***** Data under study

(** * Ingestion pipeline of the satellite product catalogue

    A shallow embedding of [backend/scanner/ingest.py] (with the helpers
    it calls from [core/helpers.py] and the tables of [config.py]), and the
    properties of the ingestion pipeline stated over it.

    Conventions of the embedding.
    - Python [str] values are [string]s, i.e. sequences of bytes (UTF-8);
      character classes ([\d], case folding) are the ASCII ones.
    - A Python [set] is a [gset], a [dict] a [gmap]; iterating a set goes
      through [elements], whose order is as unspecified as Python's.
    - Exceptions are values of [exn]; a computation that can raise or
      print lives in the monad [M] (trace of events, then result or
      exception).
    - Libraries the code calls (dateutil, xxhash) are interfaces, given
      as type classes; NumPy's NaN-aware reductions are modelled on
      extended rationals. *)

From Stdlib Require Import ZArith Ascii String List Bool Lia QArith Qcanon.
From stdpp Require Import base option list strings gmap sets numbers sorting.

Set Warnings "-register-all".

Local Open Scope string_scope.
Local Open Scope list_scope.
Local Open Scope Z_scope.

(** * The model *)

(** ** Strings *)

Definition is_digit (c : ascii) : bool :=
  let n := nat_of_ascii c in (48 <=? n)%nat && (n <=? 57)%nat.

(** [str.lower] on one ASCII character. *)
Definition lower_ascii (c : ascii) : ascii :=
  let n := nat_of_ascii c in
  if (65 <=? n)%nat && (n <=? 90)%nat then ascii_of_nat (n + 32) else c.

Fixpoint lower (s : string) : string :=
  match s with
  | EmptyString => EmptyString
  | String c s' => String (lower_ascii c) (lower s')
  end.

(** [sub in s] *)
Fixpoint contains (sub s : string) : bool :=
  String.prefix sub s ||
  match s with
  | EmptyString => false
  | String _ s' => contains sub s'
  end.

Fixpoint string_rev_acc (s acc : string) : string :=
  match s with
  | EmptyString => acc
  | String c s' => string_rev_acc s' (String c acc)
  end.

(** [s.endswith(suffix)] *)
Definition endswith (s suffix : string) : bool :=
  String.prefix (string_rev_acc suffix "") (string_rev_acc s "").

(** [s.split(sep)[0]] for a one-character separator: the text before the
    first separator, the whole string when there is none. *)
Fixpoint first_token (sep : ascii) (s : string) : string :=
  match s with
  | EmptyString => EmptyString
  | String c s' => if Ascii.eqb c sep then EmptyString else String c (first_token sep s')
  end.

(** ** Paths (pathlib, POSIX flavour) *)

(** [Path.name]: the last component; empty components (doubled or
    trailing separators) are dropped. *)
Fixpoint name_acc (s cur last : string) : string :=
  match s with
  | EmptyString => match cur with EmptyString => last | _ => cur end
  | String c s' =>
      if Ascii.eqb c "/"
      then name_acc s' EmptyString (match cur with EmptyString => last | _ => cur end)
      else name_acc s' (cur +:+ String c EmptyString) last
  end.

Definition path_name (p : string) : string := name_acc p "" "".

(** Index of the last ["."] of a name ([str.rfind]), if any. *)
Fixpoint rfind_dot (s : string) (i : nat) (last : option nat) : option nat :=
  match s with
  | EmptyString => last
  | String c s' => rfind_dot s' (S i) (if Ascii.eqb c "." then Some i else last)
  end.

(** [Path.stem]: the name without its last suffix; a leading or a trailing
    dot starts no suffix. *)
Definition path_stem (p : string) : string :=
  let name := path_name p in
  match rfind_dot name 0 None with
  | Some i =>
      if (0 <? i)%nat && (i <? String.length name - 1)%nat
      then String.substring 0 i name else name
  | None => name
  end.

(** ** Timestamps *)

Definition datetime_ok (y mo d h mi s : Z) : bool :=
  (1 <=? y) && (y <=? 9999) && (1 <=? mo) && (mo <=? 12) &&
  (1 <=? d) && (d <=? 31) && (0 <=? h) && (h <=? 23) &&
  (0 <=? mi) && (mi <=? 59) && (0 <=? s) && (s <=? 59).

(** A [datetime.datetime] value, to the second.  The constructor of the
    Python class refuses fields outside these ranges, so no value of the
    type has them. *)
Record datetime := mk_datetime {
  year : Z; month : Z; day : Z;
  hour : Z; minute : Z; second : Z;
  datetime_range : datetime_ok year month day hour minute second = true
}.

**********

The answer should contain only the lines from the first line of the entries through the line holding "- A Python [set]", each exactly as written.

(** * Ingestion pipeline of the satellite product catalogue

    A shallow embedding of [backend/scanner/ingest.py] (with the helpers
    it calls from [core/helpers.py] and the tables of [config.py]), and the
    properties of the ingestion pipeline stated over it.

    Conventions of the embedding.
    - Python [str] values are [string]s, i.e. sequences of bytes (UTF-8);
      character classes ([\d], case folding) are the ASCII ones.
    - A Python [set] is a [gset], a [dict] a [gmap]; iterating a set goes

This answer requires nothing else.